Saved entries
----

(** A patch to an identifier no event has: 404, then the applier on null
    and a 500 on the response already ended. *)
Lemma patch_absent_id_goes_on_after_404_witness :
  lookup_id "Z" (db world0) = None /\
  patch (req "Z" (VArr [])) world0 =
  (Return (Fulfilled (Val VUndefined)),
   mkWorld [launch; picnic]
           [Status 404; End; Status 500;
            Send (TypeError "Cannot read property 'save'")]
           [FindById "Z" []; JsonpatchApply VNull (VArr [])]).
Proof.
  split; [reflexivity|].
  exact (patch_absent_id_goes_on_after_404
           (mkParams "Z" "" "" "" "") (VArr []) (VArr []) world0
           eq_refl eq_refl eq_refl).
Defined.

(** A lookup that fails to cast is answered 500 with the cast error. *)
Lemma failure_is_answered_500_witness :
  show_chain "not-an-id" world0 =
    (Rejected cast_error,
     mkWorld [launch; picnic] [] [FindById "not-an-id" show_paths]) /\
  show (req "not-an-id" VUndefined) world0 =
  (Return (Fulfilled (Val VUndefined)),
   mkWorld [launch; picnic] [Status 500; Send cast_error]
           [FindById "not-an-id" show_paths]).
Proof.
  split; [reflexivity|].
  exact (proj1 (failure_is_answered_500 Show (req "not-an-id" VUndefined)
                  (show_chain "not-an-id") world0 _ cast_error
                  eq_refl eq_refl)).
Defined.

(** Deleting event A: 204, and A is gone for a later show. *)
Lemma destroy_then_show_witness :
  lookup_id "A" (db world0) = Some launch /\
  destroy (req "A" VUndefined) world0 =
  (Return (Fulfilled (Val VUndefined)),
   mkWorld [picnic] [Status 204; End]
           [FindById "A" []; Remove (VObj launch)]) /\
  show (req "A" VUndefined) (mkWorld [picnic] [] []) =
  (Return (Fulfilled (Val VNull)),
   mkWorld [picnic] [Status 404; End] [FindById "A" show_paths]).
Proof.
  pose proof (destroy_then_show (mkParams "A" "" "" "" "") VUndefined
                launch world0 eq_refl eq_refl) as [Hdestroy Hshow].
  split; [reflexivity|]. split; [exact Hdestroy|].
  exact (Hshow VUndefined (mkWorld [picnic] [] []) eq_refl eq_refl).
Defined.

----

▶ **PROBLEM STATEMENT**
Please give the number of lines in the data above that hold "VArr", and write nothing else.

▶ **REPLY TO THE EXERCISE**
3